The State House Lawn

He was listening to voices, talking in his head
If you grew up in America you know exactly what they said
And with every job we lose, however bad things get
There’s a black man in the White House on the TV set
And we can blame it all on him and his entire race
Because they no longer know their place

You can hear the voices and by the early light of dawn
You can see the flag waving on the State House Lawn

He was listening to voices, you could say that he was crazy
For thinking certain people are just born to be lazy
He could see it on the cop shows, they don’t know right from wrong
The race war is coming and now it won’t be long
I promise it was not his original notion
If you want to start a war, first you have to set the war in motion

Chorus

He was listening to voices who said the conflict’s coming soon
And he walked into the church on the 17th of June
The very date of the rebellion that never was to be
For which 35 were hanged in that very city
For which the church was burned, for which the church was banned
For which there’s been no atonement in a sick and troubled land

Chorus

Buy/share album:

“State House Lawn” appears on the 2015 Bandcamp album and CD, The Other Side.

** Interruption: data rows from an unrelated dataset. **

(** The value of [EqualSets] on intervals with non-negative moduli. *)
Lemma EqualSets_value (a b : t) :
  0 <= modulus a -> 0 <= modulus b ->
  EqualSets a b =
  Ok ((size a =? size b) &&
      ((size a =? 0) || (normStart a =? normStart b))).
Proof.
  intros Hma Hmb.
  assert (Hnorm : forall iv, 0 <= modulus iv -> size iv <> 0 ->
            exists iv', normalized iv = Ok iv' /\ Start iv' = normStart iv).
  { intros iv Hm Hne. unfold normalized, normStart, IsComplete, Size, Modulus.
    destruct (Z.eqb_spec (size iv) (modulus iv)) as [Hc | Hc]; cbn [negb];
      [| eauto].
    unfold FromStartSizeInt, Modulus.ArrayOffset, Modulus.GoModulo.
    destruct (Z.ltb_spec (modulus iv) 0); [lia |].
    rewrite Z.gtb_ltb.
    destruct (Z.ltb_spec (modulus iv) (size iv)); [lia |].
    destruct (Z.ltb_spec (size iv) 0); [lia |]. cbn [bind].
    destruct (Z.eqb_spec (modulus iv) 0); [lia |].
    rewrite Z.rem_0_l by lia. cbn. eauto. }
  unfold EqualSets, IsEmpty, Size.
  destruct (Z.eqb_spec (size a) (size b)) as [Heq | Hneq];
    cbn [negb andb]; [| reflexivity].
  destruct (Z.eqb_spec (size a) 0) as [H0 | H0]; cbn [orb]; [reflexivity |].
  destruct (Hnorm a Hma H0) as (a' & -> & <-).
  destruct (Hnorm b Hmb ltac:(congruence)) as (b' & -> & <-).
  reflexivity.
Qed.

End MembershipFacts.

(** X4: for a positive modulus and a size that is not negative the
    construction returns an interval that keeps the modulus, starts at
    [ArrayOffset start] whatever the size, has the size clamped to the
    modulus, and satisfies the representation invariant; it is complete
    exactly when the requested size reaches the modulus and empty exactly
    when the requested size is 0. *)
Theorem FromStartSizeInt_establishes_invariant (m start size : Z) :
  0 < m <= GoInt.int_max -> 0 <= size ->
  exists iv,
    IntInterval.FromStartSizeInt m start size = Ok iv /\
    IntInterval.wf iv /\
    IntInterval.Modulus iv = m /\
    Modulus.ArrayOffset m start = Ok (IntInterval.Start iv) /\
    IntInterval.Size iv = Z.min size m /\
    (IntInterval.IsComplete iv = true <-> m <= size) /\
    (IntInterval.IsEmpty iv = true <-> size = 0).
Proof.
  intros Hm Hsize. pose proof (FromStartSizeInt_ok m start size Hm Hsize) as E.
  eexists. split; [exact E |].
  split; [exact (FromStartSizeInt_wf _ _ _ _ Hm E) |].
  unfold IntInterval.Modulus, IntInterval.Start, IntInterval.Size,
    IntInterval.IsComplete, IntInterval.IsEmpty, IntInterval.Size.
  cbn [IntInterval.modulus IntInterval.start IntInterval.size].
  split; [reflexivity |]. split; [apply ArrayOffset_mod; lia |].
  split; [reflexivity |]. rewrite !Z.eqb_eq. lia.
Qed.

Lemma FromStartSizeInt_establishes_invariant_witness :
  0 < 3 <= GoInt.int_max /\ 0 <= 50 /\
  exists iv,
    IntInterval.FromStartSizeInt 3 0 50 = Ok iv /\
    IntInterval.wf iv /\
    IntInterval.Modulus iv = 3 /\
    Modulus.ArrayOffset 3 0 = Ok (IntInterval.Start iv) /\
    IntInterval.Size iv = Z.min 50 3 /\
    (IntInterval.IsComplete iv = true <-> 3 <= 50) /\
    (IntInterval.IsEmpty iv = true <-> 50 = 0).
Proof.
  assert (H : 0 < 3 <= GoInt.int_max) by (vm_compute; split; congruence).
  assert (Hs : 0 <= 50) by lia.
  split; [exact H | split; [exact Hs |]].
  exact (FromStartSizeInt_establishes_invariant 3 0 50 H Hs).
Defined.

(** X5: as long as start plus size fits an [int], the end of a well-formed
    interval is the start moved forward by the size, modulo the modulus,
    and it coincides with the start exactly for the empty and for the
    complete interval. *)
Theorem End_eq_Start_iff (iv : IntInterval.t) :
  IntInterval.wf iv ->
  IntInterval.start iv + IntInterval.size iv <= GoInt.int_max ->
  IntInterval.End iv =
  Ok ((IntInterval.Start iv + IntInterval.Size iv)
        mod IntInterval.Modulus iv) /\
  (IntInterval.End iv = Ok (IntInterval.Start iv) <->
   IntInterval.IsEmpty iv = true \/ IntInterval.IsComplete iv = true).
Proof.
  intros (Hm & Hs & Hz) Hfit.
  unfold IntInterval.End, IntInterval.Start, IntInterval.Size,
    IntInterval.Modulus, IntInterval.IsEmpty, IntInterval.IsComplete,
    IntInterval.Size.
  rewrite add_small by range_lia. rewrite ArrayOffset_mod by lia.
  split; [reflexivity |].
  rewrite mod_add_cases by lia. rewrite !Z.eqb_eq.
  destruct (Z.ltb_spec (IntInterval.start iv + IntInterval.size iv)
              (IntInterval.modulus iv)) as [Hlt | Hge]; split;
    try (intros [= H]; lia); intros H; f_equal; lia.
Qed.

Lemma End_eq_Start_iff_witness :
  IntInterval.wf (IntInterval.mk 7 4 7) /\
  IntInterval.start (IntInterval.mk 7 4 7) +
  IntInterval.size (IntInterval.mk 7 4 7) <= GoInt.int_max /\
  IntInterval.End (IntInterval.mk 7 4 7) =
  Ok (IntInterval.Start (IntInterval.mk 7 4 7)).
Proof.
  assert (H : IntInterval.wf (IntInterval.mk 7 4 7)).
  { unfold IntInterval.wf, GoInt.int_max; cbn; lia. }
  assert (Hf : IntInterval.start (IntInterval.mk 7 4 7) +
               IntInterval.size (IntInterval.mk 7 4 7) <= GoInt.int_max).
  { unfold GoInt.int_max; cbn; lia. }
  split; [exact H | split; [exact Hf |]].
  apply (proj2 (End_eq_Start_iff _ H Hf)). right. reflexivity.
Defined.

(** X6: [Contains] is the usual test for a cyclic interval: the designator
    is contained exactly when its distance from the start, taken modulo the
    modulus, is below the size.  Hence the answer does not change when a
    multiple of the modulus is added to the designator. *)
Theorem Contains_iff_offset (iv : IntInterval.t) (p k : Z) :
  IntInterval.wf iv ->
  IntInterval.Contains iv p =
  Ok ((p - IntInterval.Start iv) mod IntInterval.Modulus iv
      <? IntInterval.Size iv) /\
  IntInterval.Contains iv (p + k * IntInterval.Modulus iv) =
  IntInterval.Contains iv p.
Proof.
  intros Hwf. rewrite !Contains_offset by assumption.
  unfold IntInterval.Start, IntInterval.Modulus, IntInterval.Size.
  split; [reflexivity |].
  replace (p + k * IntInterval.modulus iv - IntInterval.start iv)
    with (p - IntInterval.start iv + k * IntInterval.modulus iv) by lia.
  rewrite Z_mod_plus_full. reflexivity.
Qed.

Lemma Contains_iff_offset_witness :
  IntInterval.wf (IntInterval.mk 10 9 4) /\
  IntInterval.Contains (IntInterval.mk 10 9 4) (2 + 3 * 10) = Ok true.
Proof.
  assert (H : IntInterval.wf (IntInterval.mk 10 9 4)).
  { unfold IntInterval.wf, GoInt.int_max; cbn; lia. }
  split; [exact H |].
  exact (eq_trans (proj2 (Contains_iff_offset _ 2 3 H)) eq_refl).
Defined.

(** X7: a complete interval contains every designator and an empty
    interval contains none. *)
Theorem Contains_complete_empty (iv : IntInterval.t) (p : Z) :
  IntInterval.wf iv ->
  (IntInterval.IsComplete iv = true -> IntInterval.Contains iv p = Ok true) /\
  (IntInterval.IsEmpty iv = true -> IntInterval.Contains iv p = Ok false).
Proof.
  intros Hwf. pose proof Hwf as (Hm & Hs & Hz).
  rewrite Contains_offset by assumption.
  pose proof (Z.mod_pos_bound (p - IntInterval.start iv)
                (IntInterval.modulus iv) ltac:(lia)) as Hb.
  unfold IntInterval.IsComplete, IntInterval.IsEmpty, IntInterval.Size.
  rewrite !Z.eqb_eq. split; intros H; f_equal.
  - apply Z.ltb_lt. lia.
  - apply Z.ltb_ge. lia.
Qed.

Lemma Contains_complete_empty_witness :
  IntInterval.wf (IntInterval.mk 3 0 3) /\
  IntInterval.Contains (IntInterval.mk 3 0 3) 3 = Ok true.
Proof.
  assert (H : IntInterval.wf (IntInterval.mk 3 0 3)).
  { unfold IntInterval.wf, GoInt.int_max; cbn; lia. }
  split; [exact H |].
  exact (proj1 (Contains_complete_empty _ 3 H) eq_refl).
Defined.

(** X8: the integers a well-formed interval contains exactly are
    [start], [start + 1], ..., [start + size - 1], each reduced modulo the
    modulus, and no two of these coincide: [Size] is the number of integers
    in the interval. *)
Theorem ContainsExactInt_enumerates (iv : IntInterval.t) :
  IntInterval.wf iv ->
  (forall i,
      IntInterval.ContainsExactInt iv i = true <->
      exists k, 0 <= k < IntInterval.Size iv /\
                i = (IntInterval.Start iv + k) mod IntInterval.Modulus iv) /\
  (forall k1 k2,
      0 <= k1 < IntInterval.Size iv -> 0 <= k2 < IntInterval.Size iv ->
      (IntInterval.Start iv + k1) mod IntInterval.Modulus iv =
      (IntInterval.Start iv + k2) mod IntInterval.Modulus iv ->
      k1 = k2).
Proof.
  intros Hwf. pose proof Hwf as (Hm & Hs & Hz).
  unfold IntInterval.Size, IntInterval.Start, IntInterval.Modulus.
  split.
  - intros i. rewrite ContainsExactInt_iff by assumption. split.
    + intros [H | H].
      * exists (i - IntInterval.start iv). split; [lia |].
        rewrite Z.mod_small; lia.
      * exists (i - IntInterval.start iv + IntInterval.modulus iv).
        split; [lia |]. rewrite mod_add_cases by lia.
        destruct (Z.ltb_spec
                    (IntInterval.start iv +
                     (i - IntInterval.start iv + IntInterval.modulus iv))
                    (IntInterval.modulus iv)); lia.
    + intros (k & Hk & ->). rewrite mod_add_cases by lia.
      destruct (Z.ltb_spec (IntInterval.start iv + k)
                  (IntInterval.modulus iv)); lia.
  - intros k1 k2 H1 H2. rewrite !mod_add_cases by lia.
    destruct (Z.ltb_spec (IntInterval.start iv + k1) (IntInterval.modulus iv));
      destruct (Z.ltb_spec (IntInterval.start iv + k2)
                  (IntInterval.modulus iv)); lia.
Qed.

Lemma ContainsExactInt_enumerates_witness :
  IntInterval.wf (IntInterval.mk 10 9 4) /\
  IntInterval.ContainsExactInt (IntInterval.mk 10 9 4) 1 = true.
Proof.
  assert (H : IntInterval.wf (IntInterval.mk 10 9 4)).
  { unfold IntInterval.wf, GoInt.int_max; cbn; lia. }
  split; [exact H |].
  apply (proj1 (ContainsExactInt_enumerates _ H)).
  exists 2. split; [cbn; lia | reflexivity].
Defined.

(** Two cyclic ranges over the same modulus with the same elements have
    the same size and, unless empty or complete, the same start. *)
Lemma cyclic_sets_equal (m sa za sb zb : Z) :
  0 < m -> 0 <= sa < m -> 0 <= za <= m -> 0 <= sb < m -> 0 <= zb <= m ->
  (forall i,
      ((sa <= i < sa + za /\ i < m) \/ 0 <= i < sa + za - m) <->
      ((sb <= i < sb + zb /\ i < m) \/ 0 <= i < sb + zb - m)) ->
  za = zb /\
  (za = 0 \/ (if za =? m then 0 else sa) = (if zb =? m then 0 else sb)).
Proof.
  intros Hm Hsa Hza Hsb Hzb H.
  assert (Hempty : za = 0 <-> zb = 0).
  { pose proof (H sa). pose proof (H sb). lia. }
  destruct (Z.eq_dec za 0) as [Ha0 | Ha0]; [lia |].
  assert (Hb0 : zb <> 0) by lia.
  assert (Hfull : za = m <-> zb = m).
  { pose proof (H (if sa =? 0 then m - 1 else sa - 1)) as Hpa.
    pose proof (H (if sb =? 0 then m - 1 else sb - 1)) as Hpb.
    split; intros E.
    - clear Hpa. destruct (Z.eqb_spec sb 0); lia.
    - clear Hpb. destruct (Z.eqb_spec sa 0); lia. }
  destruct (Z.eqb_spec za m) as [Eam | Eam];
    destruct (Z.eqb_spec zb m) as [Ebm | Ebm]; try lia.
  assert (Hstart : sa = sb).
  { pose proof (H sa) as H1.
    pose proof (H (if sa =? 0 then m - 1 else sa - 1)) as H2.
    destruct (Z.eqb_spec sa 0); lia. }
  subst sb.
  pose proof (H (if sa + za <? m then sa + za else sa + za - m)) as Hea.
  pose proof (H (if sa + zb <? m then sa + zb else sa + zb - m)) as Heb.
  clear H.
  destruct (Z.ltb_spec (sa + za) m), (Z.ltb_spec (sa + zb) m); lia.
Qed.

When Dylann Roof walked into the Emanuel African Methodist Episcopal Church in downtown Charleston, South Carolina, on the evening of June 17, 2015, he knew what he was doing.  When he killed 9 people, including the senior pastor, state senator Clementa C. Pinckney, he did so because he was a white supremacist hoping to start a race war, influenced by racist ideologues he had come into contact with.  The timing of the massacre was presumably no accident — on the anniversary of the date of a planned uprising that was foiled by the authorities, which resulted in the public hanging of Denmark Vesey — one of the founders of the church — along with 34 other alleged abolitionist conspirators in 1822.